For the listing that follows, give again exactly the lines from the one with "writeReconfiguredProjectConfig presets []" to the one with "destruct (splitAtHeader key", including both.

[[ DATA EXCERPTS open ]]

Definition appendYAMLListEntries (data key : gostring) (added : list gostring) : result editErr gostring :=
  match parseProjectConfigYAML data with
  | Err e => Err e
  | Ok content =>
      match findYAMLMappingPair content key with
      | None =>
          match replaceCommentedYAMLListSection data key added with
          | Some out => Ok out
          | None => Ok (appendNewYAMLListSection data key added)
          end
      | Some (keyNode, valNode) =>
          if bool_decide (Kind valNode = SequenceNode) then
            match appendToExistingBlockYAMLList data valNode added with
            | Some out => Ok out
            | None => reencode data key content valNode added
            end
          else if bool_decide (Kind valNode = ScalarNode) && bool_decide (Tag valNode = gs "!!null") then
            match (if bool_decide (Value valNode = []) && (Line valNode =? Line keyNode)%Z &&
                      (0 <? Line keyNode)%Z
                   then insertAfterKeyLine data (Line keyNode) added else None) with
            | Some out => Ok out
            | None => reencode data key content valNode added
            end
          else Err (ExpectedList key)
      end
  end.

(** [appendAllowEntries]: [current] are the entries the file already has; the
    result is the new content of the file, [None] when nothing is to be done. *)
Definition appendAllowEntries (data key : gostring) (current entries : list gostring) :
    result editErr (option gostring) :=
  let added := dedupFrom (list_to_set current) entries in
  if bool_decide (added = []) then Ok None
  else match appendYAMLListEntries data key added with
       | Ok out => Ok (Some out)
       | Err e => Err e
       end.

(** ** Writing the file from the template *)

Definition line (s : string) : gostring := gs s ++ [LF].

Definition writeConfigHeader : gostring :=
  line "# Vibepit network config for this project." ++
  line "# All internet access from the sandbox container is filtered through" ++
  line "# a proxy that only allows domains listed here." ++
  line "#" ++ line "# Docs: https://github.com/bernd/vibepit" ++ [LF].

Definition writePresetsSection (presets : list gostring) : gostring :=
  line "# Presets bundle common domains for a language ecosystem." ++
  line "# Use 'vibepit --reconfigure' to change presets interactively." ++
  line "# Available: default, anthropic, vcs-github, vcs-other, containers," ++
  line "# cloud, pkg-node, pkg-python, pkg-ruby, pkg-rust, pkg-go, pkg-jvm," ++
  line "# pkg-others, linux-distros, devtools, monitoring, cdn, schema, mcp" ++
  (if (0 <? length presets)%nat then
     line "presets:" ++ concat ((λ p, gs "  - " ++ p ++ [LF]) <$> presets)
   else line "# presets:" ++ line "#   - default" ++ line "#   - pkg-go").

Definition writeYAMLListSection (comment key : gostring) (entries examples : list gostring) : gostring :=
  [LF] ++ comment ++ [LF] ++
  (if (0 <? length entries)%nat then
     key ++ gs ":" ++ [LF] ++ concat ((λ d, gs "  - " ++ formatYAMLListValue d ++ [LF]) <$> entries)
   else gs "# " ++ key ++ gs ":" ++ [LF] ++ concat ((λ d, gs "#   - " ++ d ++ [LF]) <$> examples)).

Definition writeReconfiguredProjectConfig (presets allowHTTP allowDNS : list gostring) : gostring :=
  writeConfigHeader ++ writePresetsSection presets ++
  writeYAMLListSection (gs "# Additional domains to allow HTTP access for this project.")
    (gs "allow-http") allowHTTP [gs "api.openai.com:443"; gs "api.anthropic.com:443"] ++
  writeYAMLListSection (gs "# Domains that only need DNS resolution (no HTTP proxy).")
    (gs "allow-dns") allowDNS [gs "internal.corp.example.com"].

Definition writeProjectConfig (presets : list gostring) : gostring :=
  writeReconfiguredProjectConfig presets [] [].

(** [RunFirstTimeSetup]: [dialog] is the preset selector, given the presets that
    are checked at first and those detected; the result is what was selected and
    the text written to the file. *)
Definition RunFirstTimeSetup (detected : list gostring)
    (dialog : gmap gostring bool → list gostring → option (list gostring)) :
    option (list gostring * gostring) :=
  let preChecked := fold_left (λ m d, <[d := true]> m) detected {[ gs "default" := true ]} in
  selected ← dialog preChecked detected;
  Some (selected, writeProjectConfig selected).

(** [RunReconfigure] after the selector returned [selected]: the configuration
    that was loaded, and the text written in its place. *)
Definition RunReconfigure (cfg : ProjectConfig) (selected : list gostring) : gostring :=
  writeReconfiguredProjectConfig selected (pAllowHTTP cfg) (pAllowDNS cfg).

(** ** Properties *)

(** The search for a placeholder stops at the first one, and takes its examples. *)
Lemma splitAtHeader_spec key lines :
  match splitAtHeader key lines with
  | Some (pre, post) =>
      ∃ h, lines = pre ++ h :: post ∧ isCommentedYAMLSectionHeader h key = true ∧
        Forall (λ l, isCommentedYAMLSectionHeader l key = false) pre
  | None => Forall (λ l, isCommentedYAMLSectionHeader l key = false) lines
  end.
Proof.
  induction lines as [|l ls IH]; cbn; [done|].
  destruct (isCommentedYAMLSectionHeader l key) eqn:E; [by exists l|].
  destruct (splitAtHeader key ls) as [[pre post]|]; [|by constructor].
  destruct IH as (h & -> & Hh & Hp). exists h. split_and!; [done..|by constructor].
Qed.

Lemma dropEntries_spec lines :
  ∃ es, lines = es ++ dropEntries lines ∧ Forall (λ l, isCommentedYAMLListEntry l = true) es ∧
    ∀ l, head (dropEntries lines) = Some l → isCommentedYAMLListEntry l = false.
Proof.
  induction lines as [|l ls (es & He & Hf & Hh)]; cbn; [by exists []|].
  destruct (isCommentedYAMLListEntry l) eqn:E.
  - exists (l :: es). split_and!; [cbn; by f_equal|by constructor|done].
  - exists []. split_and!; [done..|]. by intros l' [= <-].
Qed.

(** List items, one a line, with the indentation and line ending given. *)
Definition items (indent nl : gostring) (added : list gostring) : gostring :=
  concat ((λ d, indent ++ gs "- " ++ formatYAMLListValue d ++ nl) <$> added).

(** Line [n] of a text, counted from one, with what is before and after it. *)
Definition atLine (data : gostring) (n : Z) (before l after : gostring) : Prop :=
  ∃ ls ls', SplitAfter data = ls ++ l :: ls' ∧ Z.of_nat (length ls) = (n - 1)%Z ∧
    before = concat ls ∧ after = concat ls'.

Definition endLine (l : gostring) : gostring := if HasSuffix l [LF] then l else l ++ lineEnding l.

(** A line split into its blanks and the rest. *)
Definition indented (l indent rest : gostring) : Prop :=
  l = indent ++ rest ∧ Forall (λ c, c = " "%char ∨ c = "009"%char) indent.

(** What an addition does to a file, by the pair that the YAML library reads for
    the key: the items go after the line of the list's last item, with its
    indentation; under the line of a key without a value; where the key is only a
    placeholder, in its place; where it is not there, at the end.  What can be done
    in none of these ways is encoded from the tree, in which only that list grew. *)
Inductive edited (data key : gostring) (added : list gostring) : gostring → Prop :=
  | edit_item content k v n before l after indent rest :
      parseProjectConfigYAML data = Ok content → findYAMLMappingPair content key = Some (k, v) →
      Kind v = SequenceNode → FlowStyle v = false → last (Content v) = Some n →
      atLine data (Line n) before l after → indented l indent (gs "-" ++ rest) →
      edited data key added (before ++ endLine l ++ items indent (lineEnding l) added ++ after)
  | edit_key content k v before l after :
      parseProjectConfigYAML data = Ok content → findYAMLMappingPair content key = Some (k, v) →
      Kind v = ScalarNode → Tag v = gs "!!null" → Value v = [] → Line v = Line k →
      atLine data (Line k) before l after →
      edited data key added (before ++ endLine l ++ items (gs "  ") (lineEnding l) added ++ after)
  | edit_placeholder content pre header examples post :
      parseProjectConfigYAML data = Ok content → findYAMLMappingPair content key = None →
      Split data LF = pre ++ header :: examples ++ post →
      isCommentedYAMLSectionHeader header key = true →
      Forall (λ l, isCommentedYAMLSectionHeader l key = false) pre →
      Forall (λ l, isCommentedYAMLListEntry l = true) examples →
      (∀ l, head post = Some l → isCommentedYAMLListEntry l = false) →
      edited data key added
        (Join (pre ++ (key ++ gs ":") :: ((λ d, gs "  - " ++ formatYAMLListValue d) <$> added) ++ post) [LF])
  | edit_append content sep :
      parseProjectConfigYAML data = Ok content → findYAMLMappingPair content key = None →
      Forall (λ l, isCommentedYAMLSectionHeader l key = false) (Split data LF) →
      sep ∈ [[]; [LF]; [LF; LF]] → data = [] ∨ HasSuffix (data ++ sep) [LF; LF] = true →
      edited data key added (data ++ sep ++ key ++ gs ":" ++ [LF] ++ items (gs "  ") [LF] added)
  | edit_reencode content pre k v v' post out :
      parseProjectConfigYAML data = Ok content → findYAMLMappingPair content key = Some (k, v) →
      (Kind v = SequenceNode ∧ appendToExistingBlockYAMLList data v added = None ∨
       Kind v = ScalarNode ∧ Tag v = gs "!!null" ∧
       (Value v ≠ [] ∨ Line v ≠ Line k ∨ insertAfterKeyLine data (Line k) added = None)) →
      content = pre ++ k :: v :: post →
      Kind v' = SequenceNode → Content v' = Content v ++ (newYAMLStringScalar <$> added) →
      encode data (pre ++ k :: v' :: post) = Some out → edited data key added out.

Lemma insertLines_spec data idx l indent added :
  SplitAfter data !! idx = Some l →
  ∃ before after, atLine data (Z.of_nat idx + 1) before l after ∧
    insertLines (SplitAfter data) idx l indent added =
      before ++ endLine l ++ items indent (lineEnding l) added ++ after.
Proof.
  intros Hl. exists (concat (take idx (SplitAfter data))), (concat (drop (S idx) (SplitAfter data))). split.
  - eexists _, _. split; [symmetry; by apply take_drop_middle|]. split; [|done].
    rewrite length_take. apply lookup_lt_Some in Hl. lia.
  - unfold insertLines, endLine, items. rewrite !concat_app. cbn [concat].
    rewrite app_nil_r. by destruct (HasSuffix l [LF]).
Qed.

Lemma TrimLeftBlank_indented l :
  indented l (take (length l - length (TrimLeftBlank l)) l) (TrimLeftBlank l).
Proof.
  induction l as [|c l [IH1 IH2]]; [by split|]. cbn [TrimLeftBlank].
  destruct (bool_decide (c = " "%char) || bool_decide (c = "009"%char)) eqn:Hc.
  - assert (Hlen : (length (TrimLeftBlank l) ≤ length l)%nat).
    { rewrite IH1 at 2. rewrite length_app. lia. }
    replace (length (c :: l) - length (TrimLeftBlank l))%nat
      with (S (length l - length (TrimLeftBlank l))) by (cbn [length]; lia).
    cbn [take]. split; [cbn; by f_equal|]. constructor; [|done].
    by apply orb_true_iff in Hc as [?%bool_decide_eq_true|?%bool_decide_eq_true]; [left|right].
  - rewrite Nat.sub_diag. by split.
Qed.

(** An appended section follows an empty line. *)
Lemma separated data :
  HasSuffix (data ++ (if HasSuffix data [LF] then [] else [LF]) ++ (if HasSuffix data [LF; LF] then [] else [LF]))
    [LF; LF] = true.
Proof.
  assert (Hr : ∀ a b, HasSuffix (a ++ b) [LF; LF] = HasPrefix (reverse b ++ reverse a) [LF; LF])
    by (intros; unfold HasSuffix; by rewrite reverse_app).
  rewrite Hr. unfold HasSuffix. destruct (reverse data) as [|c [|d r]] eqn:E; [done|..]; cbn;
    repeat case_bool_decide; cbn; subst; done.
Qed.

[[ DATA EXCERPTS closed ]]

TASK SOLUTION:
  writeReconfiguredProjectConfig presets [] [].

(** [RunFirstTimeSetup]: [dialog] is the preset selector, given the presets that
    are checked at first and those detected; the result is what was selected and
    the text written to the file. *)
Definition RunFirstTimeSetup (detected : list gostring)
    (dialog : gmap gostring bool → list gostring → option (list gostring)) :
    option (list gostring * gostring) :=
  let preChecked := fold_left (λ m d, <[d := true]> m) detected {[ gs "default" := true ]} in
  selected ← dialog preChecked detected;
  Some (selected, writeProjectConfig selected).

(** [RunReconfigure] after the selector returned [selected]: the configuration
    that was loaded, and the text written in its place. *)
Definition RunReconfigure (cfg : ProjectConfig) (selected : list gostring) : gostring :=
  writeReconfiguredProjectConfig selected (pAllowHTTP cfg) (pAllowDNS cfg).

(** ** Properties *)

(** The search for a placeholder stops at the first one, and takes its examples. *)
Lemma splitAtHeader_spec key lines :
  match splitAtHeader key lines with
  | Some (pre, post) =>
      ∃ h, lines = pre ++ h :: post ∧ isCommentedYAMLSectionHeader h key = true ∧
        Forall (λ l, isCommentedYAMLSectionHeader l key = false) pre
  | None => Forall (λ l, isCommentedYAMLSectionHeader l key = false) lines
  end.
Proof.
  induction lines as [|l ls IH]; cbn; [done|].
  destruct (isCommentedYAMLSectionHeader l key) eqn:E; [by exists l|].
  destruct (splitAtHeader key ls) as [[pre post]|]; [|by constructor].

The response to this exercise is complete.